Random Forest Algorithm an its application


Dr. Mohendra Roy

According to Wikipedia, a forest is a large area dominated by trees [1]. In machine learning, the same analogy has been used for building ensemble algorithms such as Random Forest. Ensemble technique contains a group of predictive models (such as decision trees) to achieve a better accuracy and stability by avoiding bias and higher variance. Here Bias is, ‘how much on an average are the predicted values different from the actual value’ and variance means, ‘how different will the predictions of the model be at the same point if different samples are taken from the same population’ [2].

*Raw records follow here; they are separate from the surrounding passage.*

(** *** [sortNodes] sorts *)

Lemma sift_perm (x : FileDescribe) (rprefix : list FileDescribe) :
  sift x rprefix ≡ₚ x :: rprefix.
Proof.
  induction rprefix as [|y r IH]; simpl; [done|].
  destruct (less x y); [|done].
  rewrite IH. apply Permutation_swap.
Qed.

Lemma sift_sorted (x : FileDescribe) (rprefix : list FileDescribe) :
  Sorted (flip node_le) rprefix -> Sorted (flip node_le) (sift x rprefix).
Proof.
  induction rprefix as [|y r IH]; simpl; intros Hs.
  - repeat constructor.
  - destruct (less x y) eqn:Hxy.
    + apply Sorted_inv in Hs as [Hr Hhd]. constructor; [by apply IH|].
      destruct r as [|z r]; simpl.
      * constructor. by apply less_node_le.
      * destruct (less x z); constructor.
        -- by apply HdRel_inv in Hhd.
        -- by apply less_node_le.
    + constructor; [done|]. constructor. exact Hxy.
Qed.

Lemma foldl_sift_perm (nodes acc : list FileDescribe) :
  foldl (fun rprefix x => sift x rprefix) acc nodes ≡ₚ acc ++ nodes.
Proof.
  revert acc. induction nodes as [|x nodes IH]; intros acc; simpl.
  - by rewrite app_nil_r.
  - rewrite IH, sift_perm. simpl. apply Permutation_middle.
Qed.

Lemma foldl_sift_sorted (nodes acc : list FileDescribe) :
  Sorted (flip node_le) acc ->
  Sorted (flip node_le) (foldl (fun rprefix x => sift x rprefix) acc nodes).
Proof.
  revert acc. induction nodes as [|x nodes IH]; intros acc Hs; simpl; [done|].
  by apply IH, sift_sorted.
Qed.

Lemma sortNodes_perm (nodes : list FileDescribe) : sortNodes nodes ≡ₚ nodes.
Proof.
  unfold sortNodes. rewrite <- Permutation_rev. apply foldl_sift_perm.
Qed.

Lemma StronglySorted_flip_rev {A} (R : relation A) (l : list A) :
  StronglySorted (flip R) l -> StronglySorted R (rev l).
Proof.
  induction 1 as [|x l Hs IH Hall]; simpl; [constructor|].
  apply StronglySorted_app. split; [|split]; [|done|repeat constructor].
  intros a b Ha Hb. apply list_elem_of_singleton in Hb as ->.
  rewrite Forall_forall in Hall. apply Hall.
  apply list_elem_of_In, in_rev. by apply list_elem_of_In.
Qed.

Lemma sortNodes_sorted (nodes : list FileDescribe) :
  StronglySorted node_le (sortNodes nodes).
Proof.
  unfold sortNodes. apply StronglySorted_flip_rev.
  apply Sorted_StronglySorted.
  - intros a b c Hab Hbc. unfold flip in *. by eapply node_le_trans.
  - apply foldl_sift_sorted. constructor.
Qed.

Generally, we can increase the prediction accuracy by increasing the complexity of the decision tree (by increasing the branches or sub-nodes), which will lower the bias in the model. However, this will overfit the model, which intern will suffer from the high variance. Therefore, we must find a better way to make a balance between these two errors.

In these regards, the random forest comes into account. The random forest is based on bagging technique (Bootstrap aggregating) [3]. This reduces the variance in the predictions by combining the result of multiple classifiers (trees) modelled on different sub-samples of the same dataset. In short, the random forest algorithm provides an output based on the most predicted value by the maximum number of trees in that forest.

In this chapter, we will discuss and develop the Random Forest algorithm from scratch.

The concise steps of the algorithm are as follows.

1) Fold the dataset to N number of sub-dataset. These N number of the dataset(with replacement) will then be used for the training of random forest model for n number of trees ( with minimum features = sqrt(length of features in the dataset).

2) Grow the each tree to the largest extent possible using a cost function ( here we will use Gini Index).

3) Find the maximum predicted output by the trees (for classification problem) or average of the predicted output (for regression problem)

For the training and testing of this algorithm, we will use a sonar data set. The sonar dataset contains 111 patterns obtained by bouncing sonar signals off a metal cylinder at various angles and under various conditions. It also contains 97 patterns obtained from rocks under similar conditions. The transmitted sonar signal is a frequency-modulated chirp, rising in frequency. The data set contains signals obtained from a variety of different aspect angles, spanning 90 degrees for the cylinder and 180 degrees for the rock.

Each pattern is a set of 60 numbers in the range 0.0 to 1.0. Each number represents the energy within a particular frequency band, integrated over a certain period of time. The integration aperture for higher frequencies occurs later in the time since these frequencies are transmitted later during the chirp.

The label associated with each record contains the letter “R” if the object is a rock and “M” if it is a mine (metal cylinder). The numbers in the labels are in increasing order of aspect angle, but they do not encode the angle directly.

We will design our model on the top of this dataset to differentiate between the rock and metal as well as test it using the test sample from the same dataset. Here we go …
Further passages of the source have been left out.